* [What you will do]:
Find the line holding "rewrite <- app_assoc, <- hex_Encode_app, take_drop." in the entries below. Give it again exactly, along with every line after it up to and including the line holding "0 < len b <".
----------
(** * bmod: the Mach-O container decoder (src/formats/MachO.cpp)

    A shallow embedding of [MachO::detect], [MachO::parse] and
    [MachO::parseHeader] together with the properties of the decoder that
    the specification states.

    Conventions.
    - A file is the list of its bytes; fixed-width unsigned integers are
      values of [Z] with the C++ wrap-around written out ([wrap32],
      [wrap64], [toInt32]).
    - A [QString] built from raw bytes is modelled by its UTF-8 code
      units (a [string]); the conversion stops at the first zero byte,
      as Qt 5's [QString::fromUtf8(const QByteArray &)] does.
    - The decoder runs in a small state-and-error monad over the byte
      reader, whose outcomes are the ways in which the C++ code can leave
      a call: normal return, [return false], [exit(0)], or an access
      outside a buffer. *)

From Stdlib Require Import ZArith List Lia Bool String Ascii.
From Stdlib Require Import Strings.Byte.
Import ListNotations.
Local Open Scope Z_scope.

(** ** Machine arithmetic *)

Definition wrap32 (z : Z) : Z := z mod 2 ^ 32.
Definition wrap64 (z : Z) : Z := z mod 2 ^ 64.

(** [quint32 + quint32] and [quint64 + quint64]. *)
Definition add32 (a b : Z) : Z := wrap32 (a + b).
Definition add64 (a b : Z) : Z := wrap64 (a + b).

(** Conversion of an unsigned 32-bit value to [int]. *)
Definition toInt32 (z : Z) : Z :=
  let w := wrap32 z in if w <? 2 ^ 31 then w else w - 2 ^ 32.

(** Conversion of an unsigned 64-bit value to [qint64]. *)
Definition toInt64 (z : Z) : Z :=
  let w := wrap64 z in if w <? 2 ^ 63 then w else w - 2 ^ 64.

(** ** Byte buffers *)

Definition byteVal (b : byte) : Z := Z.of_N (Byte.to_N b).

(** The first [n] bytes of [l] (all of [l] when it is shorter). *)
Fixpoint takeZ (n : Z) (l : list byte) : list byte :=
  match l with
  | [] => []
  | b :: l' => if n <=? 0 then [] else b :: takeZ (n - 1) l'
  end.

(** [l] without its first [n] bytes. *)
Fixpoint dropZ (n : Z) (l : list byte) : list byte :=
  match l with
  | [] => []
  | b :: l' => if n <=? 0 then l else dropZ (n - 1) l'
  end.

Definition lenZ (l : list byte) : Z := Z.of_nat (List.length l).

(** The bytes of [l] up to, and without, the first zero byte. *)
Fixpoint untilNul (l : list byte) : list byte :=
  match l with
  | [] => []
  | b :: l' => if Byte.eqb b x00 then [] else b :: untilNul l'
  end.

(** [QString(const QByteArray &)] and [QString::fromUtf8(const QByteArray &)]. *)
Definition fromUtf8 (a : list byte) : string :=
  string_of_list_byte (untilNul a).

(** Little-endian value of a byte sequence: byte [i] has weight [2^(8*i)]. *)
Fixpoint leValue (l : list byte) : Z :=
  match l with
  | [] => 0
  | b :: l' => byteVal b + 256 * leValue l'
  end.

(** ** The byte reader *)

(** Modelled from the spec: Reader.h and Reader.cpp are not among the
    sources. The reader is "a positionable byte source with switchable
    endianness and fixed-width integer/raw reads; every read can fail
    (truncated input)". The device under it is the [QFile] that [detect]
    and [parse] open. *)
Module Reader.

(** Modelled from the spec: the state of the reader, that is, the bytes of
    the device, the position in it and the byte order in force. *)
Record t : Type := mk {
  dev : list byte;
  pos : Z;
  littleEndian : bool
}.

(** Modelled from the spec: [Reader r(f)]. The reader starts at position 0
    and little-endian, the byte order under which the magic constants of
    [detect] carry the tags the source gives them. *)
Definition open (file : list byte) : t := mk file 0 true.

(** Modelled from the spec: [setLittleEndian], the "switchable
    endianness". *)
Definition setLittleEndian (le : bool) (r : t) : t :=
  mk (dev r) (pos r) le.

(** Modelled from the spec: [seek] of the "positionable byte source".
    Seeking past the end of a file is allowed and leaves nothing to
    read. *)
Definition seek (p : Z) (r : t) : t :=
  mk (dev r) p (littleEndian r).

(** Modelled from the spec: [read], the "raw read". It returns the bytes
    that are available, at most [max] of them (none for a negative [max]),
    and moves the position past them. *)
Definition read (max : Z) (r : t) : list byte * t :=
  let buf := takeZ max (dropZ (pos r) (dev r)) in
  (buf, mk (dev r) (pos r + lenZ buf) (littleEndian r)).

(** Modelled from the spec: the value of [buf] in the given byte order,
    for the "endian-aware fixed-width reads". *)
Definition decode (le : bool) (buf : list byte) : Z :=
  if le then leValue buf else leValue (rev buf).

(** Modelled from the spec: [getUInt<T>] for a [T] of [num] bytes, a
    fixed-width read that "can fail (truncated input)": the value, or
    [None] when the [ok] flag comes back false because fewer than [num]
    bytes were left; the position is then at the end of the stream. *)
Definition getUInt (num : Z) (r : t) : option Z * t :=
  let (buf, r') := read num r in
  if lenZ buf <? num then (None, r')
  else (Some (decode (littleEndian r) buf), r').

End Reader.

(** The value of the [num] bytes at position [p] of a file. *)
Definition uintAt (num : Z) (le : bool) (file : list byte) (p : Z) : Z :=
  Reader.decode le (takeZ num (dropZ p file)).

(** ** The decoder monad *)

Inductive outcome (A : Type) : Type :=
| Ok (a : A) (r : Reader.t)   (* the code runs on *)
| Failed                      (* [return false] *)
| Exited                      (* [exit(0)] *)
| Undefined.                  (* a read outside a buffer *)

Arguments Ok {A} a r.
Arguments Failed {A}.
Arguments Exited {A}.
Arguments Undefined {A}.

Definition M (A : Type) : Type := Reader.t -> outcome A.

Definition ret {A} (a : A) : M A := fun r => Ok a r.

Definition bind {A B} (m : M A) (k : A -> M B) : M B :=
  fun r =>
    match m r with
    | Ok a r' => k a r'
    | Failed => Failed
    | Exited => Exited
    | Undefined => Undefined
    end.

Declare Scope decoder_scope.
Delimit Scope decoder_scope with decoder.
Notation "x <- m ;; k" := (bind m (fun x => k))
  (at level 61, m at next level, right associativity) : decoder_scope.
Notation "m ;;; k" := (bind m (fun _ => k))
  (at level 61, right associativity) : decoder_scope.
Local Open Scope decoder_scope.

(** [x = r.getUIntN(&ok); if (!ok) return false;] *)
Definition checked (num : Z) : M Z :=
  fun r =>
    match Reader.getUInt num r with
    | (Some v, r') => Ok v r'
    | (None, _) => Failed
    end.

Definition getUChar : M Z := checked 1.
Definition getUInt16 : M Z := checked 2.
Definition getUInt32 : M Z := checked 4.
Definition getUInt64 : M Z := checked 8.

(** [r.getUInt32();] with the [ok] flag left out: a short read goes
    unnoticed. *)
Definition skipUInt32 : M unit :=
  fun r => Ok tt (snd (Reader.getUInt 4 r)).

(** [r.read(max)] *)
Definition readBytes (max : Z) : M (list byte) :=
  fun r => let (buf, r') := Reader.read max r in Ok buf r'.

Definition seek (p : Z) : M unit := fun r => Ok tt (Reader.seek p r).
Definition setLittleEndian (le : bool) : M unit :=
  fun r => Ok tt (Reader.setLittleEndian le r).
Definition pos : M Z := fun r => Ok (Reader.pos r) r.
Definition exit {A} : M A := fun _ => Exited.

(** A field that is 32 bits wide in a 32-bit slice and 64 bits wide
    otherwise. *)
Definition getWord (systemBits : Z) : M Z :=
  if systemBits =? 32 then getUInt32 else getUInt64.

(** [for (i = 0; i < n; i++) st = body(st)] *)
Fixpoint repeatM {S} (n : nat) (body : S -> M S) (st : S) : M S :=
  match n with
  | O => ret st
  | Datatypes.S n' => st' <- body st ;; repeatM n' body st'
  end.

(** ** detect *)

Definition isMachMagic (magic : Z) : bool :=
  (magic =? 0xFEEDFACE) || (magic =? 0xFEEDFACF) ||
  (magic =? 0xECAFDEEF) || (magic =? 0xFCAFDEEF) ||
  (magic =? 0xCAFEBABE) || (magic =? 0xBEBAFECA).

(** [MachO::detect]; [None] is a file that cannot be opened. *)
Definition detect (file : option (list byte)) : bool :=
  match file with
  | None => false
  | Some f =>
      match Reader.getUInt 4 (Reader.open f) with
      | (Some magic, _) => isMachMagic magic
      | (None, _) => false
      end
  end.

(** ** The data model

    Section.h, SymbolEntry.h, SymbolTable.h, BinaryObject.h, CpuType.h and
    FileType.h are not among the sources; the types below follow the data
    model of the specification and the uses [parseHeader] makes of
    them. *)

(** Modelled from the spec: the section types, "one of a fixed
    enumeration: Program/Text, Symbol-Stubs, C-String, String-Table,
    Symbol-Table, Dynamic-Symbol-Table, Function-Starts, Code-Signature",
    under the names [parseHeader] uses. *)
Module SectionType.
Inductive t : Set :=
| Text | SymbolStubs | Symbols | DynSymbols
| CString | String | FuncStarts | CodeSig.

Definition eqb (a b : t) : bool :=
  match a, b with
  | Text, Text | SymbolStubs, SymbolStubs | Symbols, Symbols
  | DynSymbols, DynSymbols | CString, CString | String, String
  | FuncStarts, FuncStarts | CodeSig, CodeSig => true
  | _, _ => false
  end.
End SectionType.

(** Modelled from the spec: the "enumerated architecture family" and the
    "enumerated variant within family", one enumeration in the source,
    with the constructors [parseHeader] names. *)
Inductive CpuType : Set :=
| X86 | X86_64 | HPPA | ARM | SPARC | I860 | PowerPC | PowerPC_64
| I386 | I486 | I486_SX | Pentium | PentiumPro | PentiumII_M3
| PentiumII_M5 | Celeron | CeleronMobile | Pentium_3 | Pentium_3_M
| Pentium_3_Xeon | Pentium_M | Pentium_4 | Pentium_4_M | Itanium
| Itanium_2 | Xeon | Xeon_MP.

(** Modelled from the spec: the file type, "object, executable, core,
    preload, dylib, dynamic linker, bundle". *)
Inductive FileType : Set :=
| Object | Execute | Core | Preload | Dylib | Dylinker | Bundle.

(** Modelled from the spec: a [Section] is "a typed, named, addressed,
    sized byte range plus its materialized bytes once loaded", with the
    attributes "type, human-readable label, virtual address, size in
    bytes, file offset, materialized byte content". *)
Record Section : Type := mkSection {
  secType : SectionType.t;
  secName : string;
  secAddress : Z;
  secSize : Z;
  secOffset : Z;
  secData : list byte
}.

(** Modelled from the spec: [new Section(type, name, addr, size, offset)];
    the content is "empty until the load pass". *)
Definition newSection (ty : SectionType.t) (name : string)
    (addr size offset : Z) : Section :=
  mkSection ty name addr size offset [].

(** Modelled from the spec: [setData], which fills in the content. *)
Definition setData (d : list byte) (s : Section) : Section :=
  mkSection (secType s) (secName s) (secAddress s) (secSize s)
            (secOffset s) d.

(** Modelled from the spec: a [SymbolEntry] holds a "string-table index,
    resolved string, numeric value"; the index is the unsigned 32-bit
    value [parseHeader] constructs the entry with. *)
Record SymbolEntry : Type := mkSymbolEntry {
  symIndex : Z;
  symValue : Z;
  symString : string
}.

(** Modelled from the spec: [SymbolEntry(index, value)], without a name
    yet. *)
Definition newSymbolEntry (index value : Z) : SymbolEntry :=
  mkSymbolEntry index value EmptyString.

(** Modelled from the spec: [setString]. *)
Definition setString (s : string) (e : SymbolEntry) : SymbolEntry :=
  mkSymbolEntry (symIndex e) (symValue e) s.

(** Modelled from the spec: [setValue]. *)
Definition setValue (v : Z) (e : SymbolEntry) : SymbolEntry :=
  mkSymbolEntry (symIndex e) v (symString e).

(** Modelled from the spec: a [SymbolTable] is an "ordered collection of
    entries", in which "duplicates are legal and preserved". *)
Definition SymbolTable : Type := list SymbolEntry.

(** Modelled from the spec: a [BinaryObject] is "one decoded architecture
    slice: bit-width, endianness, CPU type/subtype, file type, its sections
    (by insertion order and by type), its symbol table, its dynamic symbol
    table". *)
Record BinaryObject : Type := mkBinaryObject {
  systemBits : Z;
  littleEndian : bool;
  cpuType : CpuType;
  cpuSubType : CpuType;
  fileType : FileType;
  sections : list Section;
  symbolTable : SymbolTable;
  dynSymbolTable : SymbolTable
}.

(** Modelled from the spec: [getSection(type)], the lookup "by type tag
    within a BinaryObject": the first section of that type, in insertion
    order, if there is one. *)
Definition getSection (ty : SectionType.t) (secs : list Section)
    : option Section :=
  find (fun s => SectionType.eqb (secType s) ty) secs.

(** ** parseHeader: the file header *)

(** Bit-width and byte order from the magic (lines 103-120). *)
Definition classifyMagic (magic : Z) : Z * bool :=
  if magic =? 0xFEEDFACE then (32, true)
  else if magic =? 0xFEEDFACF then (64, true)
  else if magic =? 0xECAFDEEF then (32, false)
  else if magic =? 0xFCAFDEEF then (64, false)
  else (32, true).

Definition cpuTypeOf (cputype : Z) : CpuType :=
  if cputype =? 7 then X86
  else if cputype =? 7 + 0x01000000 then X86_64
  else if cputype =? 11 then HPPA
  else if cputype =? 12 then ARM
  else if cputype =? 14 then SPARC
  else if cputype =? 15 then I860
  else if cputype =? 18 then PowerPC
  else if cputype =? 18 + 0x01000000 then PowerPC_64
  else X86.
----------
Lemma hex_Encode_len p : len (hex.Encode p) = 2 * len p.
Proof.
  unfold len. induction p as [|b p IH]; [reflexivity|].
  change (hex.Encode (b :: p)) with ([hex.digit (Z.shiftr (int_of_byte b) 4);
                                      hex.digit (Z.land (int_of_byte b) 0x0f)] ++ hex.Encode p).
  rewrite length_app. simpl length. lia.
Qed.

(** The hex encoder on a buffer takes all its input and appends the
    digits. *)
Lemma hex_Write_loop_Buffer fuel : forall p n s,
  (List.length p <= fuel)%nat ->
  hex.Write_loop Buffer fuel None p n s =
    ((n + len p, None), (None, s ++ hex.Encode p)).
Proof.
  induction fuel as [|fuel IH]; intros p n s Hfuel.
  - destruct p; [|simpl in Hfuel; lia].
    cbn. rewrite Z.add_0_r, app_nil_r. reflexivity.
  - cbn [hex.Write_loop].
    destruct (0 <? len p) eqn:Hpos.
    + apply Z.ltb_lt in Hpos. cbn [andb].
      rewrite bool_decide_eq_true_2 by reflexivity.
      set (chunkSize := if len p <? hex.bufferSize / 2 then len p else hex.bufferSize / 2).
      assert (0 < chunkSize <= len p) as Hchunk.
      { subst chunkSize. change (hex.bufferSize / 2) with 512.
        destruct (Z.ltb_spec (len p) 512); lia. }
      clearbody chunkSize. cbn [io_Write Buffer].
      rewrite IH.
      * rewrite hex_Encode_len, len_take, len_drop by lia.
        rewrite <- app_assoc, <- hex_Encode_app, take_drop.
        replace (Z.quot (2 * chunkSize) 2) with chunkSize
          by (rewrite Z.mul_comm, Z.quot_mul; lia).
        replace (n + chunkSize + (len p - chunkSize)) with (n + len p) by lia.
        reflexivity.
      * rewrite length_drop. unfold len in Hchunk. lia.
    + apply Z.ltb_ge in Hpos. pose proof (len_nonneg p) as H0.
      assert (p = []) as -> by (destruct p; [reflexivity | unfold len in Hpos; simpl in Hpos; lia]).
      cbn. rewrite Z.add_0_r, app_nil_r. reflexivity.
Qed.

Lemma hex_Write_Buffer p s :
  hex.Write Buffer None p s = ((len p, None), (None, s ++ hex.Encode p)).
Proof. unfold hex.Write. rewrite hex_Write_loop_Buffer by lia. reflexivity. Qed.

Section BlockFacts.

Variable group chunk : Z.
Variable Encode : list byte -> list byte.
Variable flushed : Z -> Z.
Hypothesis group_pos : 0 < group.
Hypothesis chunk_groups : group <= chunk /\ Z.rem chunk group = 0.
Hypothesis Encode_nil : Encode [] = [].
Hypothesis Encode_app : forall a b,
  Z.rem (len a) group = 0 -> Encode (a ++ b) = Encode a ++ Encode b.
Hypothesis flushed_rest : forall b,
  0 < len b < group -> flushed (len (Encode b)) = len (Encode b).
----------
* [Written response]:
        rewrite <- app_assoc, <- hex_Encode_app, take_drop.
        replace (Z.quot (2 * chunkSize) 2) with chunkSize
          by (rewrite Z.mul_comm, Z.quot_mul; lia).
        replace (n + chunkSize + (len p - chunkSize)) with (n + len p) by lia.
        reflexivity.
      * rewrite length_drop. unfold len in Hchunk. lia.
    + apply Z.ltb_ge in Hpos. pose proof (len_nonneg p) as H0.
      assert (p = []) as -> by (destruct p; [reflexivity | unfold len in Hpos; simpl in Hpos; lia]).
      cbn. rewrite Z.add_0_r, app_nil_r. reflexivity.
Qed.

Lemma hex_Write_Buffer p s :
  hex.Write Buffer None p s = ((len p, None), (None, s ++ hex.Encode p)).
Proof. unfold hex.Write. rewrite hex_Write_loop_Buffer by lia. reflexivity. Qed.

Section BlockFacts.

Variable group chunk : Z.
Variable Encode : list byte -> list byte.
Variable flushed : Z -> Z.
Hypothesis group_pos : 0 < group.
Hypothesis chunk_groups : group <= chunk /\ Z.rem chunk group = 0.
Hypothesis Encode_nil : Encode [] = [].
Hypothesis Encode_app : forall a b,
  Z.rem (len a) group = 0 -> Encode (a ++ b) = Encode a ++ Encode b.
Hypothesis flushed_rest : forall b,
  0 < len b < group -> flushed (len (Encode b)) = len (Encode b).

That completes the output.